Retrieve all lines below that have the string "level".

▬▬▬

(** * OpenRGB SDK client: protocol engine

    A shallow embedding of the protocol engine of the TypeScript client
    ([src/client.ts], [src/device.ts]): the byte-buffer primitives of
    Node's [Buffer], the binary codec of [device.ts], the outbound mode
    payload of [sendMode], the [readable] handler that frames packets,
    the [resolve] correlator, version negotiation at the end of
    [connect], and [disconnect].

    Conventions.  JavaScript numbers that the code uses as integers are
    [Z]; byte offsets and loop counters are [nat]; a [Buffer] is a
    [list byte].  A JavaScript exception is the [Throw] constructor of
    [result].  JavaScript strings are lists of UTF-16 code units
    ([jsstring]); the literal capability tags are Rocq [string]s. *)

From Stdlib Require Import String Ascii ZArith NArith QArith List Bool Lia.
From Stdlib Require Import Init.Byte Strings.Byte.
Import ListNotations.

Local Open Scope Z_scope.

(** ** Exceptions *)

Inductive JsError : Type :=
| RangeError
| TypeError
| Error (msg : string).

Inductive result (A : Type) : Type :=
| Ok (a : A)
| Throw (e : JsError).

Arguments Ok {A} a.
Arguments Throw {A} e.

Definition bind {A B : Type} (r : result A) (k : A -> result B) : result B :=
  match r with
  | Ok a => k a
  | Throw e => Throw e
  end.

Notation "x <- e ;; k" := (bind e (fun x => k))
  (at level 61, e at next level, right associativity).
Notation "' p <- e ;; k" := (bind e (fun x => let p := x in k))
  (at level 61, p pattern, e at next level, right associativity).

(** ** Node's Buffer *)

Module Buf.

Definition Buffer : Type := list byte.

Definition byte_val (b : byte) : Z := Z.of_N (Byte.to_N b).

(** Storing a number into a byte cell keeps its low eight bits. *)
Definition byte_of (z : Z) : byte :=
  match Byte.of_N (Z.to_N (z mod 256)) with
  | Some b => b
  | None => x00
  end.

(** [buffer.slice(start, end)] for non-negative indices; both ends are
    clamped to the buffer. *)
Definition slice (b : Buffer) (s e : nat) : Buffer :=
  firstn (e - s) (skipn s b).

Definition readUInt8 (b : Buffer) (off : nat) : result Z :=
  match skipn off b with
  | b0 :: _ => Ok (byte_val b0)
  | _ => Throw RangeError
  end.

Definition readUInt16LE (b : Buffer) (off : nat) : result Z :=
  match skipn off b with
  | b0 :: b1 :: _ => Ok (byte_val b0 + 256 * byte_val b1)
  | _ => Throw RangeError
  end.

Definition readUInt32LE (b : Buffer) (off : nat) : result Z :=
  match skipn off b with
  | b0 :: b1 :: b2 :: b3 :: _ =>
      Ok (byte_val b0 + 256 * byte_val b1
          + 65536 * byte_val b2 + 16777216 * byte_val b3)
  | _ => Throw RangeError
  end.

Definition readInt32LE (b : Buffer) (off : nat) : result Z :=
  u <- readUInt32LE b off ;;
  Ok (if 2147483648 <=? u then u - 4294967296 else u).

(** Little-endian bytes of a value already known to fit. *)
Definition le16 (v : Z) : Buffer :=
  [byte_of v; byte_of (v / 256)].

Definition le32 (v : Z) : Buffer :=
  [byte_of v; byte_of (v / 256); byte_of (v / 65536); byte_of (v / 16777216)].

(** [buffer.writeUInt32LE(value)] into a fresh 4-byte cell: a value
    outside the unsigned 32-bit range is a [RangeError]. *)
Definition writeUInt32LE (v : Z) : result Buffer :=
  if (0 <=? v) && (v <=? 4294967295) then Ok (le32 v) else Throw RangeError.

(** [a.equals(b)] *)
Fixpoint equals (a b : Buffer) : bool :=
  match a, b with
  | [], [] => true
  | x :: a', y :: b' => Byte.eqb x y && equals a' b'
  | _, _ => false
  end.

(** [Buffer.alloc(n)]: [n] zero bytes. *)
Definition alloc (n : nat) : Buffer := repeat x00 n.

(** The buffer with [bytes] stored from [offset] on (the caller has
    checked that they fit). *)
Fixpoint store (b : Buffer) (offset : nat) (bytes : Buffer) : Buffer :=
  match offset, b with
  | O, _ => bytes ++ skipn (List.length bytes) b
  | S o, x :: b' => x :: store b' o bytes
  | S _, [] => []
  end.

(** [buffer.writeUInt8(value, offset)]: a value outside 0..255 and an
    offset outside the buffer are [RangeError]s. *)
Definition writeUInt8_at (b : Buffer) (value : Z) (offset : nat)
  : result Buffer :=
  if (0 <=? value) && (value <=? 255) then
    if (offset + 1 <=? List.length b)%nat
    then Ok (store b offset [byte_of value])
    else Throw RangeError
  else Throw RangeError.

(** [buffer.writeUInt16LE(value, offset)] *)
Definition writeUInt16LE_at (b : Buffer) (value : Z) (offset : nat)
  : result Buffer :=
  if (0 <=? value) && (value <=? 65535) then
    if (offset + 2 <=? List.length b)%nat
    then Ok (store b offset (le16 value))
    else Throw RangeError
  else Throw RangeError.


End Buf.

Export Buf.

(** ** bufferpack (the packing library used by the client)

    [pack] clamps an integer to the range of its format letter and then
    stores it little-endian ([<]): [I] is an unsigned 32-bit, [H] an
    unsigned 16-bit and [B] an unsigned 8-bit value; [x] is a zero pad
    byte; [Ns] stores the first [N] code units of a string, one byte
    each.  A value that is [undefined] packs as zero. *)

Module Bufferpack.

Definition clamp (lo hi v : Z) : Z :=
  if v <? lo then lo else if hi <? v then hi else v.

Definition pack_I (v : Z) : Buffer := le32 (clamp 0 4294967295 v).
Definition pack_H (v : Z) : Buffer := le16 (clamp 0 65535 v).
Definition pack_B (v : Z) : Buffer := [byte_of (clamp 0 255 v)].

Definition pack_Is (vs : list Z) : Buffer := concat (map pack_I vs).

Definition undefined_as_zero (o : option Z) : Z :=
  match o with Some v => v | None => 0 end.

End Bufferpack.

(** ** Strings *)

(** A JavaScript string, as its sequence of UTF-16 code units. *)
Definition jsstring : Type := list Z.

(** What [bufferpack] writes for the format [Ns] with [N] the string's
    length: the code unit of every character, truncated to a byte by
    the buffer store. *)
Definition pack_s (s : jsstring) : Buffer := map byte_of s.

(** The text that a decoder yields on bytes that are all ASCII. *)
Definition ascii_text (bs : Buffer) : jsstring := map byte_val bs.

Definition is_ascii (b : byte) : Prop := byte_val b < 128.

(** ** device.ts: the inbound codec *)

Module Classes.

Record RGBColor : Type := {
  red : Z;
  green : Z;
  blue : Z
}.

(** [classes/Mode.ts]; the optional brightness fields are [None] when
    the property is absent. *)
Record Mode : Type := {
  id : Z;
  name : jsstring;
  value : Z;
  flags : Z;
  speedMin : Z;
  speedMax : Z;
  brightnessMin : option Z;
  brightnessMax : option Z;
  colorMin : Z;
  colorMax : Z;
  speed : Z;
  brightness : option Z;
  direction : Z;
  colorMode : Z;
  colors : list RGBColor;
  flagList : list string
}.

▬▬▬

> Answer to this exercise:
  (at level 61, e at next level, right associativity).
  (at level 61, p pattern, e at next level, right associativity).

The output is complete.